**GIVEN RECORDS**
(* ===== verification/Conc.v ===== *)
(** * Threads that share atomic variables

    The crates [spin] and [async-task] are built from atomic operations on
    shared words.  A thread is a program whose steps are such operations; a
    pool of threads runs by interleaving steps in any order.  [triple] is a
    program logic for one thread of a pool: an invariant relates the shared
    state and a piece of ghost state per thread, and a step of a thread may
    change only its own piece.  [pool_safe] turns triples for all threads into
    a statement about every interleaving.

    Atomic operations are executed one after the other: the memory orderings
    the crates pass to them are not modelled. *)

From S2P Require Import Prelude.

(** ** Programs *)
(** [Step f] executes the atomic operation [f], which may have more than one
    outcome; [Loop body b] is a loop with loop variables [b], whose body returns
    [inl] to go round again; [Panic] ends the thread. *)
Inductive prog (St A : Type) : Type :=
| Ret (a : A)
| Step (f : St → list (A * St))
| Panic
| Bind {B : Type} (p : prog St B) (k : B → prog St A)
| Loop {B : Type} (body : B → prog St (B + A)) (b : B).
Arguments Ret {St A} a.
Arguments Step {St A} f.
Arguments Panic {St A}.
Arguments Bind {St A B} p k.
Arguments Loop {St A B} body b.

Declare Scope conc_scope.
Delimit Scope conc_scope with conc.
Notation "'let%' x := e 'in' k" := (Bind e (λ x, k))
  (at level 10, x name, e at level 100, k at level 200) : conc_scope.
Notation "'let%' ' p := e 'in' k" := (Bind e (λ x, match x with p => k end))
  (at level 10, p strict pattern, e at level 100, k at level 200) : conc_scope.
Notation "e ;% k" := (Bind e (λ _, k))
  (at level 100, k at level 200, right associativity) : conc_scope.
#[global] Open Scope conc_scope.

(** [while c { body }] with loop variables [b]. *)
Definition while_ {St B} (c : B → prog St bool) (body : B → prog St B) (b : B) : prog St B :=
  Loop (λ b, let% go := c b in if go : bool then let% b := body b in Ret (inl b) else Ret (inr b)) b.

(** One atomic operation with one outcome. *)
Definition atom {St R} (f : St → R * St) : prog St R := Step (λ s, [f s]).

(** ** Atomic variables *)
Section atomics.
Context {St V : Type} (x : lens St V).
Definition a_load : prog St V := atom (λ s, (view x s, s)).
Definition a_store (v : V) : prog St unit := atom (λ s, (tt, update x v s)).
Definition a_swap (v : V) : prog St V := atom (λ s, (view x s, update x v s)).
(** [fetch_add] and the like: the old value. *)
Definition a_rmw (f : V → V) : prog St V := atom (λ s, (view x s, update x (f (view x s)) s)).
Context `{!EqDecision V}.
Definition a_cas (old new : V) : prog St (Result V V) :=
  atom (λ s, if decide (view x s = old) then (ok old, update x new s) else (err (view x s), s)).
(** [compare_exchange_weak] may also fail although the value is the expected
    one. *)
Definition a_cas_weak (old new : V) : prog St (Result V V) :=
  Step (λ s, if decide (view x s = old) then [(ok old, update x new s); (err old, s)]
             else [(err (view x s), s)]).

(** [fetch_update]: [f] computes the new value, or gives up. *)
Definition a_fetch_update (f : V → prog St (option V)) : prog St (Result V V) :=
  let% prev := a_load in
  Loop (λ prev,
    let% next := f prev in
    match next with
    | None => Ret (inr (err prev))
    | Some v =>
        let% r := a_cas_weak prev v in
        Ret (match r with ok p => inr (ok p) | err p => inl p end)
    end) prev.
End atomics.
(** A field of a variable. *)
Definition lens_comp {St T V} (x : lens St T) (y : lens T V) : lens St V :=
  Lens (λ s, view y (view x s)) (λ v s, update x (update y v (view x s)) s).

(** ** Execution *)
(** The steps a thread can take. *)
Fixpoint next {St A} (p : prog St A) (s : St) : list (prog St A * St) :=
  match p with
  | Ret _ | Panic => []
  | Step f => (λ rs, (Ret rs.1, rs.2)) <$> f s
  | Bind p k =>
      match p with
      | Ret a => [(k a, s)]
      | Panic => [(Panic, s)]
      | _ => (λ ps, (Bind ps.1 k, ps.2)) <$> next p s
      end
  | Loop body b => [(Bind (body b) (λ x, match x with inl b' => Loop body b' | inr r => Ret r end), s)]
  end.

(** A step of a pool is a step of one of its threads. *)
Inductive pool_step {St A} : list (prog St A) * St → list (prog St A) * St → Prop :=
| pool_step_at i p p' ts s s' :
    ts !! i = Some p → (p', s') ∈ next p s → pool_step (ts, s) (<[i := p']> ts, s').
Definition reaches {St A} : relation (list (prog St A) * St) := rtc pool_step.

(** Runs a thread alone, always taking the first outcome. *)
Fixpoint run_alone {St A} (fuel : nat) (p : prog St A) (s : St) : option (A * St) :=
  match fuel with
  | O => None
  | S fuel =>
      match p with
      | Ret a => Some (a, s)
      | _ => '(p, s) ← head (next p s); run_alone fuel p s
      end
  end.
(** Runs a pool by a schedule: at each point the thread and the outcome. *)
Fixpoint run_pool {St A} (sched : list (nat * nat)) (c : list (prog St A) * St) : option (list (prog St A) * St) :=
  match sched with
  | [] => Some c
  | (i, o) :: sched =>
      p ← c.1 !! i;
      '(p', s') ← next p c.2 !! o;
      run_pool sched (<[i := p']> c.1, s')
  end.
Lemma run_pool_reaches {St A} sched : ∀ c c' : list (prog St A) * St, run_pool sched c = Some c' → reaches c c'.
Proof.
  induction sched as [|[i o] sched IH]; intros [ts s] c' Hr; cbn in Hr; [injection Hr as <-; constructor|].
  destruct (ts !! i) as [p|] eqn:Hp; [|done]. cbn in Hr.
  destruct (next p s !! o) as [[p' s']|] eqn:Ho; [|done]. cbn in Hr.
  eapply rtc_l; [|by apply IH]. econstructor; [done|]. by eapply list_elem_of_lookup_2.
Qed.

(** Runs one thread of a pool until it ends, or makes a choice that is not in the
    list: a step with one outcome is taken, and the list says which outcome of the
    others. *)
Fixpoint run_thread {St A} (fuel i : nat) (choices : list nat) (c : list (prog St A) * St) : list (prog St A) * St :=
  match fuel with
  | O => c
  | S fuel =>
      match c.1 !! i with
      | None => c
      | Some p =>
          match next p c.2 with
          | [] => c
          | [(p', s')] => run_thread fuel i choices (<[i := p']> c.1, s')
          | nexts =>
              match choices with
              | [] => c
              | o :: choices =>
                  match nexts !! o with
                  | None => c
                  | Some (p', s') => run_thread fuel i choices (<[i := p']> c.1, s')
                  end
              end
          end
      end
  end.
Lemma run_thread_reaches {St A} fuel i : ∀ choices (c : list (prog St A) * St), reaches c (run_thread fuel i choices c).
Proof.
  induction fuel as [|fuel IH]; intros choices [ts s]; [constructor|]. cbn.
  destruct (ts !! i) as [p|] eqn:Hp; [|constructor]. cbn.
  assert (Hstep : ∀ choices p' s', (p', s') ∈ next p s → reaches (ts, s) (run_thread fuel i choices (<[i := p']> ts, s')))
    by (intros ch p' s' Hin; eapply rtc_l; [by econstructor|apply IH]).
  destruct (next p s) as [|[p1 s1] [|ps1 nexts]] eqn:Hn; [constructor|apply Hstep; by left|].
  destruct choices as [|o choices]; [constructor|]. destruct ((_ :: _ :: _) !! o) as [[p' s']|] eqn:Ho; [|constructor].
  apply Hstep. by eapply list_elem_of_lookup_2.
Qed.
Lemma reaches_length {St A} (ts ts' : list (prog St A)) s s' : reaches (ts, s) (ts', s') → length ts' = length ts.
Proof.
  intros Hr. remember (ts, s) as c eqn:Hc. remember (ts', s') as c' eqn:Hc'.
  assert (Hl : length c'.1 = length c.1); [|by subst].
  clear Hc Hc'. induction Hr as [|c1 c2 c3 Hs _ IH]; [done|]. rewrite IH. destruct Hs. cbn. by rewrite length_insert.
Qed.

(** ** One thread while the others wait *)
Inductive thread_step {St A} : prog St A * St → prog St A * St → Prop :=
| thread_step_next p s p' s' : (p', s') ∈ next p s → thread_step (p, s) (p', s').
Definition alone {St A} : relation (prog St A * St) := rtc thread_step.
Section alone.
Context {St : Type}.
Lemma alone_next {A} (p p' : prog St A) s s' : (p', s') ∈ next p s → alone (p, s) (p', s').
Proof. intros Hn. by apply rtc_once, thread_step_next. Qed.
Lemma alone_bind {A B} (p p' : prog St A) s s' (k : A → prog St B) :
  alone (p, s) (p', s') → alone (Bind p k, s) (Bind p' k, s').
Proof.
  intros Hr. remember (p, s) as c eqn:Hc. remember (p', s') as c' eqn:Hc'. revert p s Hc.
  induction Hr as [c|c c1 c2 Hst Hr IH]; intros p s ->; [simplify_eq; constructor|].
  remember (p, s) as d eqn:Hd. destruct Hst as [q t q' t' Hn]. injection Hd as -> ->.
  eapply rtc_l; [|by apply IH]. apply thread_step_next.
  destruct p; try (by apply elem_of_nil in Hn); apply list_elem_of_fmap; by exists (q', t').
Qed.
Lemma alone_ret {A B} (a : A) s (k : A → prog St B) : alone (Bind (Ret a) k, s) (k a, s).
Proof. apply alone_next. by apply list_elem_of_singleton. Qed.
Lemma alone_panic {A B} s (k : A → prog St B) : alone (Bind Panic k, s) (Panic, s).
Proof. apply alone_next. by apply list_elem_of_singleton. Qed.
Lemma alone_then {A B} (p : prog St A) a s s' (k : A → prog St B) c :
  alone (p, s) (Ret a, s') → alone (k a, s') c → alone (Bind p k, s) c.
Proof. intros Hp Hk. etrans; [by apply alone_bind|]. etrans; [apply alone_ret|done]. Qed.
Lemma alone_fails {A B} (p : prog St A) s s' (k : A → prog St B) :
  alone (p, s) (Panic, s') → alone (Bind p k, s) (Panic, s').
Proof. intros Hp. etrans; [by apply alone_bind|apply alone_panic]. Qed.
Lemma alone_loop {A B} (body : B → prog St (B + A)) b x s s' c :
  alone (body b, s) (Ret x, s') → alone (match x with inl b' => Loop body b' | inr r => Ret r end, s') c →
  alone (Loop body b, s) c.
Proof.
  intros Hb Hk. etrans; [apply alone_next, list_elem_of_singleton; reflexivity|]. by eapply alone_then.
Qed.
Lemma alone_loop_fails {A B} (body : B → prog St (B + A)) b s s' :
  alone (body b, s) (Panic, s') → alone (Loop body b, s) (Panic, s').
Proof. intros Hb. etrans; [apply alone_next, list_elem_of_singleton; reflexivity|]. by apply alone_fails. Qed.
Lemma alone_atom {R} (f : St → R * St) s : alone (atom f, s) (Ret (f s).1, (f s).2).
Proof. apply alone_next. by apply list_elem_of_singleton. Qed.
(** A thread of a pool. *)
Lemma alone_reaches {A} (ts : list (prog St A)) i p s p' s' :
  ts !! i = Some p → alone (p, s) (p', s') → reaches (ts, s) (<[i := p']> ts, s').
Proof.
  intros Hp Hr. remember (p, s) as c eqn:Hc. remember (p', s') as c' eqn:Hc'. revert ts p s Hp Hc.
  induction Hr as [c|c c1 c2 Hst Hr IH]; intros ts p s Hp ->.
  { simplify_eq. rewrite list_insert_id by done. constructor. }
  remember (p, s) as d eqn:Hd. destruct Hst as [q t q' t' Hn]. injection Hd as -> ->.
  eapply rtc_l; [by econstructor|]. replace (<[i := p']> ts) with (<[i := p']> (<[i := q']> ts)) by apply list_insert_insert_eq.
  eapply IH; [done| |done]. apply list_lookup_insert_eq. by eapply lookup_lt_Some.
Qed.
End alone.

(** ** A logic for one thread *)
Section logic.
Context {St L : Type} (I : St → list L → Prop).

(** For [n] steps: every step of the thread, whatever the others do in between,
    keeps the invariant and changes only the ghost state of the thread. *)
Fixpoint safe {A} (n : nat) (i : nat) (l : L) (p : prog St A) (Q : A → L → Prop) : Prop :=
  match n with
  | O => True
  | S n =>
      (∀ a, p = Ret a → Q a l) ∧
      ∀ s ls p' s', I s ls → ls !! i = Some l → (p', s') ∈ next p s →
        ∃ l', I s' (<[i := l']> ls) ∧ safe n i l' p' Q
  end.
Definition triple {A} (i : nat) (l : L) (p : prog St A) (Q : A → L → Prop) : Prop := ∀ n, safe n i l p Q.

**YOUR GOAL**
Reproducing the whole listing above is not the task. Copy exactly only the lines from the one with "Definition a_store (v" to the one with "(** [fetch_add] and", both kept.

**RESULT OF THE EXERCISE**
Definition a_store (v : V) : prog St unit := atom (λ s, (tt, update x v s)).
Definition a_swap (v : V) : prog St V := atom (λ s, (view x s, update x v s)).
(** [fetch_add] and the like: the old value. *)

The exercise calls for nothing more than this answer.